L'Assemblea è convinta in particolare che lo sviluppo della corresponsabilità parentale consenta di liberare le coscienze dagli stereotipi di genere che riguardano i ruoli assegnati alla donna e all'uomo in seno alla famiglia, aderendo all'evoluzione sociologica, delineatasi negli ultimi anni, in materia di organizzazione della sfera privata e familiare. L'Assemblea precisa inoltre che il rispetto della vita familiare è un diritto fondamentale sancito dall'art. 8 CEDU.

Obiettivo, dunque, del Consiglio d'Europa è lavorare verso una “progettualità condivisa”, introducendo negli Stati membri la “pratica Cochemer”. Si tratta di una pratica sviluppatasi in Germania che previene e pone rimedio all'alienazione dei figli nei casi di separazione o divorzio. Essa si basa su una piena cooperazione tra tutti gli attori coinvolti nella vicenda (tribunali, avvocati, servizi sociali, centri di consulenza, scuole), allo scopo di sviluppare standard e procedure unitarie.

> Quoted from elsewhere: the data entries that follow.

(* ===== verification/Tls.v ===== *)
(** * Opening the transport (src/rpc.rs, src/aws_efs.rs)

    TLS settings, what becomes of them in the TLS client, and
    [RpcClient::connect] up to the point where its two tasks run
    (Transport.v has what they do).  The TLS library and the network are
    arguments: which server names it accepts, which certificates and keys it
    can parse, its bundled roots, and the answer to each step of opening a
    connection, given the steps before it. *)

From S2P Require Import Prelude Proto Errors Xdr Ops Rpc Owner Efs.

Module TlsClientAuth.
Inductive t : Type := EfsIam (config : EfsIamConfig.t).
End TlsClientAuth.

Module TlsConfig.
Record t : Type := mk {
  server_name : str;
  root_certificates_der : list bytes;
  client_auth : option TlsClientAuth.t;
}.

Definition new (server_name : str) : t := mk server_name [] None.
Definition with_root_certificate_der (certificate_der : bytes) (self : t) : t :=
  mk (server_name self) (root_certificates_der self ++ [certificate_der]) (client_auth self).
Definition with_efs_iam (config : EfsIamConfig.t) (self : t) : t :=
  mk (server_name self) (root_certificates_der self) (Some (TlsClientAuth.EfsIam config)).
End TlsConfig.

Module RpcTransport.
Inductive t : Type := Plaintext | Tls (config : TlsConfig.t).
End RpcTransport.

(** [rustls::sign::CertifiedKey] and [rustls::ClientConfig], as far as the
    client fills them in. *)
Module CertifiedKey.
Record t {SigningKey : Type} : Type := mk { certificates : list bytes; signing_key : SigningKey }.
Arguments t : clear implicits.
End CertifiedKey.

Module ClientConfig.
Record t {Root SigningKey : Type} : Type := mk {
  roots : list Root;
  client_certificate : option (CertifiedKey.t SigningKey);
}.
Arguments t : clear implicits.
End ClientConfig.

Lemma ok_or_total {E A} (o : option A) (e : E) : ok_or o e ≠ Panic.
Proof. by destruct o. Qed.

Lemma prepare_total stamp auth : RpcClient.prepare stamp auth ≠ Panic.
Proof.
  assert (Hlen : AuthSys.encoded_body_len auth ≠ Panic).
  { unfold AuthSys.encoded_body_len. destruct (checked_mul _ _); [|done]. apply ok_or_total. }
  assert (Hv : AuthSys.validate auth ≠ Panic).
  { unfold AuthSys.validate. do 2 (case_match; [done|]).
    destruct (AuthSys.encoded_body_len auth); cbn [rbind]; by try case_match. }
  unfold RpcClient.prepare. destruct (AuthSys.validate auth) as [[]|e|] eqn:Hok; [| |done].
  - rewrite (encode_body_ok _ _ Hok). cbn [rbind]. unfold rpc_call_header_template.
    by destruct (_ <=? u32_max).
  - unfold AuthSys.encode_body. by rewrite Hok.
Qed.

Section tls.
Context {Addr ServerName Root SigningKey : Type}.
(** The TLS library. *)
Context (server_name_of : str → option ServerName) (TLS_SERVER_ROOTS : list Root)
  (trust_anchor : bytes → option Root) (safe_default_protocol_versions : bool)
  (any_supported_type : bytes → option SigningKey).
(** [EfsIamConfig::tls_client_auth_material] at the time of the connection. *)
Context (material : EfsIamConfig.t → str → res Error.t EfsIamTlsMaterial.t).

Notation ClientConfig := (ClientConfig.t Root SigningKey).

(** The steps of opening a connection. *)
Inductive step : Type :=
| TcpConnect (addr : Addr)
| SetNoDelay
| Handshake (name : ServerName) (config : ClientConfig).

Context (answer : list step → step → option string).

(** [step().await?]: the steps are kept in order; an I/O error is returned. *)
Definition perform (s : step) : st (list step) Error.t unit := λ log,
  (match answer log s with None => Ok tt | Some kind => Err (Error.Io kind) end, log ++ [s]).

(** The boxed halves of the stream. *)
Inductive Stream : Type :=
| PlainStream
| TlsStream (name : ServerName) (config : ClientConfig).

Definition into_rustls (self : EfsIamTlsMaterial.t) : res Error.t (CertifiedKey.t SigningKey) :=
  let? signing_key :=
    ok_or (any_supported_type (EfsIamTlsMaterial.private_key_der self))
      (Error.invalid_config "failed to parse generated EFS IAM key: {err}") in
  Ok (CertifiedKey.mk _ [EfsIamTlsMaterial.certificate_der self] signing_key).

Definition tls_server_name (config : TlsConfig.t) : res Error.t ServerName :=
  ok_or (server_name_of (TlsConfig.server_name config))
    (Error.invalid_config "invalid TLS server name: {}").

(** The loop over the configured roots. *)
Fixpoint add_roots (roots : list Root) (certificates : list bytes) : res Error.t (list Root) :=
  match certificates with
  | [] => Ok roots
  | certificate_der :: certificates =>
      match trust_anchor certificate_der with
      | Some root => add_roots (roots ++ [root]) certificates
      | None => Err (Error.invalid_config "invalid TLS root certificate: {err}")
      end
  end.

Definition tls_client_config (config : TlsConfig.t) : res Error.t ClientConfig :=
  let? roots := add_roots TLS_SERVER_ROOTS (TlsConfig.root_certificates_der config) in
  if negb safe_default_protocol_versions then
    Err (Error.invalid_config "invalid TLS protocol versions: {err}")
  else
    match TlsConfig.client_auth config with
    | Some (TlsClientAuth.EfsIam efs_config) =>
        let? material := material efs_config (TlsConfig.server_name config) in
        let? certified_key := into_rustls material in
        Ok (ClientConfig.mk _ _ roots (Some certified_key))
    | None => Ok (ClientConfig.mk _ _ roots None)
    end.

Definition connect_transport (addr : Addr) (transport : RpcTransport.t) : st (list step) Error.t Stream :=
  let! _ := perform (TcpConnect addr) in
  let! _ := perform SetNoDelay in
  match transport with
  | RpcTransport.Plaintext => sret PlainStream
  | RpcTransport.Tls config =>
      let! server_name := slift (tls_server_name config) in
      let! tls_config := slift (tls_client_config config) in
      let! _ := perform (Handshake server_name tls_config) in
      sret (TlsStream server_name tls_config)
  end.

(** A client whose tasks have been started. *)
Record Connected : Type := mk_connected {
  client : RpcClient.t;
  stream : Stream;
  max_response_bytes : Z;
  queue_capacity : Z;
  transport_closed : bool;
}.

(** [mpsc::channel] panics over an eighth of the address space; the capacities
    in use are session slot counts, where doubling does not overflow. *)
Definition MAX_PERMITS : Z := Z.shiftr usize_max 3.

Definition connect (stamp : Z) (addr : Addr) (auth : AuthSys.t) (max_response_bytes pending_capacity : Z)
    (transport : RpcTransport.t) : st (list step) Error.t Connected :=
  let! client := slift (RpcClient.prepare stamp auth) in
  let! stream := connect_transport addr transport in
  let capacity := Z.max pending_capacity 1 * 2 in
  if MAX_PERMITS <? capacity then spanic
  else sret (mk_connected client stream max_response_bytes capacity false).

(** [RpcClient::reduce_max_response_bytes] *)
Definition reduce_max_response_bytes (limit : Z) (self : Connected) : Connected :=
  mk_connected (client self) (stream self) (Z.min (max_response_bytes self) limit) (queue_capacity self)
    (transport_closed self).

(** ** What a connection stands for *)

(** A TLS client configured as asked: all configured roots on top of the
    bundled ones, and a client certificate exactly when one is asked for, made
    for this server's name. *)
Definition as_configured (config : TlsConfig.t) (name : ServerName) (c : ClientConfig) : Prop :=
  server_name_of (TlsConfig.server_name config) = Some name
  ∧ (∃ added, ClientConfig.roots c = TLS_SERVER_ROOTS ++ added
       ∧ Forall2 (λ der root, trust_anchor der = Some root) (TlsConfig.root_certificates_der config) added)
  ∧ match TlsConfig.client_auth config with
    | None => ClientConfig.client_certificate c = None
    | Some (TlsClientAuth.EfsIam efs) =>
        ∃ m key, material efs (TlsConfig.server_name config) = Ok m
          ∧ any_supported_type (EfsIamTlsMaterial.private_key_der m) = Some key
          ∧ ClientConfig.client_certificate c
            = Some (CertifiedKey.mk _ [EfsIamTlsMaterial.certificate_der m] key)
    end.

Lemma add_roots_spec certificates : ∀ roots,
  match add_roots roots certificates with
  | Ok roots' => ∃ added, roots' = roots ++ added
      ∧ Forall2 (λ der root, trust_anchor der = Some root) certificates added
  | Err _ => Exists (λ der, trust_anchor der = None) certificates
  | Panic => False
  end.
Proof.
  induction certificates as [|der certificates IH]; intros roots; cbn [add_roots].
  { exists []. split; [by rewrite app_nil_r|constructor]. }
  destruct (trust_anchor der) as [root|] eqn:Hd; [|by left]. specialize (IH (roots ++ [root])).
  destruct (add_roots (roots ++ [root]) certificates) as [roots'|e|]; [|by right|done].
  destruct IH as (added & -> & Ha). exists (root :: added). rewrite <- app_assoc. split; [done|]. by constructor.
Qed.

Lemma tls_client_config_spec config name : 
  (∀ efs common_name, material efs common_name ≠ Panic) →
  tls_server_name config = Ok name →
  match tls_client_config config with
  | Ok c => as_configured config name c
  | Err _ => True
  | Panic => False
  end.
Proof.
  intros Hm Hn. unfold tls_client_config, as_configured.
  pose proof (add_roots_spec (TlsConfig.root_certificates_der config) TLS_SERVER_ROOTS) as Hr.
  destruct (add_roots _ _) as [roots|e|]; cbn [rbind]; [|done..].
  destruct safe_default_protocol_versions; cbn [negb]; [|done].
  assert (Hname : server_name_of (TlsConfig.server_name config) = Some name).
  { unfold tls_server_name, ok_or in Hn. destruct (server_name_of _); by simplify_eq. }
  destruct (TlsConfig.client_auth config) as [[efs]|]; [|done].
  specialize (Hm efs (TlsConfig.server_name config)). destruct (material _ _) as [m|e|]; cbn [rbind]; [|done..].
  unfold into_rustls, ok_or. destruct (any_supported_type _) as [key|] eqn:Hk; cbn [rbind]; [|done].
  split_and!; [done|done|]. by exists m, key.
Qed.
(** When the timer fires before the operation ends, [expired] is what the
    operation had done to the state when it was dropped. *)
Definition with_optional_timeout {A} (timeout : option Duration) (expired : option (W → W))
    (operation : st W Error.t A) : st W Error.t A := λ w,
  match timeout, expired with
  | Some timeout, Some cut => (Err (Error.Timeout timeout), cut w)
  | _, _ => operation w
  end.

Definition resolve_and_connect_session (endpoint : str) (config : NfsConfig.t) (timeout : option Duration)
    (expired : option (W → W)) : st W Error.t Session :=
  with_optional_timeout timeout expired
    (let! addrs := slift (resolve_addrs endpoint) in connect_session addrs config).
End connect.

(** Assignments to a field of the configuration. *)
Definition with_read_chunk_size (x : Z) (c : NfsConfig.t) : NfsConfig.t :=
  NfsConfig.mk (NfsConfig.export c) x (NfsConfig.read_granularity c) (NfsConfig.write_chunk_size
    c) (NfsConfig.pipeline_write_chunks c) (NfsConfig.readdir_dircount c)
    (NfsConfig.readdir_maxcount c) (NfsConfig.file_mode c) (NfsConfig.dir_mode c)
    (NfsConfig.session_slots c) (NfsConfig.max_request_size c) (NfsConfig.max_response_size c)
    (NfsConfig.max_compound_ops c) (NfsConfig.operation_timeout c) (NfsConfig.transient_retries
    c) (NfsConfig.transient_retry_delay c).

Definition with_read_granularity (x : Z) (c : NfsConfig.t) : NfsConfig.t :=
  NfsConfig.mk (NfsConfig.export c) (NfsConfig.read_chunk_size c) x (NfsConfig.write_chunk_size
    c) (NfsConfig.pipeline_write_chunks c) (NfsConfig.readdir_dircount c)
    (NfsConfig.readdir_maxcount c) (NfsConfig.file_mode c) (NfsConfig.dir_mode c)
    (NfsConfig.session_slots c) (NfsConfig.max_request_size c) (NfsConfig.max_response_size c)
    (NfsConfig.max_compound_ops c) (NfsConfig.operation_timeout c) (NfsConfig.transient_retries
    c) (NfsConfig.transient_retry_delay c).

Definition with_write_chunk_size (x : Z) (c : NfsConfig.t) : NfsConfig.t :=
  NfsConfig.mk (NfsConfig.export c) (NfsConfig.read_chunk_size c) (NfsConfig.read_granularity c)
    x (NfsConfig.pipeline_write_chunks c) (NfsConfig.readdir_dircount c)
    (NfsConfig.readdir_maxcount c) (NfsConfig.file_mode c) (NfsConfig.dir_mode c)
    (NfsConfig.session_slots c) (NfsConfig.max_request_size c) (NfsConfig.max_response_size c)
    (NfsConfig.max_compound_ops c) (NfsConfig.operation_timeout c) (NfsConfig.transient_retries
    c) (NfsConfig.transient_retry_delay c).

Definition with_file_mode (x : Z) (c : NfsConfig.t) : NfsConfig.t :=
  NfsConfig.mk (NfsConfig.export c) (NfsConfig.read_chunk_size c) (NfsConfig.read_granularity c)
    (NfsConfig.write_chunk_size c) (NfsConfig.pipeline_write_chunks c)
    (NfsConfig.readdir_dircount c) (NfsConfig.readdir_maxcount c) x (NfsConfig.dir_mode c)
    (NfsConfig.session_slots c) (NfsConfig.max_request_size c) (NfsConfig.max_response_size c)
    (NfsConfig.max_compound_ops c) (NfsConfig.operation_timeout c) (NfsConfig.transient_retries
    c) (NfsConfig.transient_retry_delay c).

Definition with_dir_mode (x : Z) (c : NfsConfig.t) : NfsConfig.t :=
  NfsConfig.mk (NfsConfig.export c) (NfsConfig.read_chunk_size c) (NfsConfig.read_granularity c)
    (NfsConfig.write_chunk_size c) (NfsConfig.pipeline_write_chunks c)
    (NfsConfig.readdir_dircount c) (NfsConfig.readdir_maxcount c) (NfsConfig.file_mode c) x
    (NfsConfig.session_slots c) (NfsConfig.max_request_size c) (NfsConfig.max_response_size c)
    (NfsConfig.max_compound_ops c) (NfsConfig.operation_timeout c) (NfsConfig.transient_retries
    c) (NfsConfig.transient_retry_delay c).
Lemma setup_marks h new : Forall setup new → filter (marked P) (h ++ new) = filter (marked P) h.
Proof using HP.
  intros Hn. rewrite filter_app. replace (filter (marked P) new) with ([] : list Request.t); [by rewrite app_nil_r|].
  induction Hn as [|q new Hq _ IH]; [done|]. rewrite filter_cons_False; [done|]. unfold marked. intros Hex.
  specialize (HP _ Hq). apply Exists_exists in Hex as (op & Hin & Hop). unfold unmarked in HP.
  rewrite Forall_forall in HP. by apply (HP op).
Qed.

Lemma setup_call_marks tag op h : setup_op [op] →
  filter (marked P) (setup_call call tag op h).2 = filter (marked P) h.
Proof using HP.
  intros Ho. unfold setup_call. destruct (encode_compound tag [op]); [|done..]. apply setup_marks. by constructor.
Qed.

Lemma establish_marks rpc cfg owner h :
  let '(r, h') := establish call rpc cfg owner h in
  filter (marked P) h' = filter (marked P) h ∧ match r with Ok s => history s = h' | _ => True end.
Proof using HP.
  unfold establish, sbind, exchange_id, create_session.
  pose proof (setup_call_marks (str_of "exchange-id") (exchange_op owner) h (setup_exchange owner)) as H1.
  unfold exchange_op in H1. destruct (setup_call call _ _ h) as [r1 h1]. cbn [snd] in H1.
  destruct (let? response := r1 in decode_exchange_id_compound response) as [exchange|e|]; [|done..].
  match goal with |- context [setup_call call ?t ?op h1] =>
    pose proof (setup_call_marks t op h1 (setup_create _ _ _)) as H2; destruct (setup_call call t op h1) as [r2 h2] end.
  cbn [snd] in H2. rewrite H1 in H2. by destruct (let? response := r2 in _) as [created|e|].
Qed.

Questo modello organizzativo multidisciplinare viene applicato per affrontare la crisi della coppia in modo tale da ridurre la conflittualità e mantenere il legame dei figli con entrambi i genitori anche durante e dopo la separazione. Nella pratica Cochemer il giudice non giudica: la mediazione è obbligatoria. Il giudice riceve dagli avvocati un progetto di divorzio. Se il genitore affidatario ostacola le relazioni del figlio con quello non affidatario, l'affidamento passa all'altro genitore, in modo tale che siano sempre i minori “protagonisti” di un affidamento non solo legale, ma anche materiale.

Guida all'approfondimento

M. Rovacchi, Il nuovo diritto di visita del genitore, Milano, Giuffrè, 2015.

S. Matone, A.M. Fasano, I conflitti della responsabilità genitoriale, Milano, Giuffrè, 2013.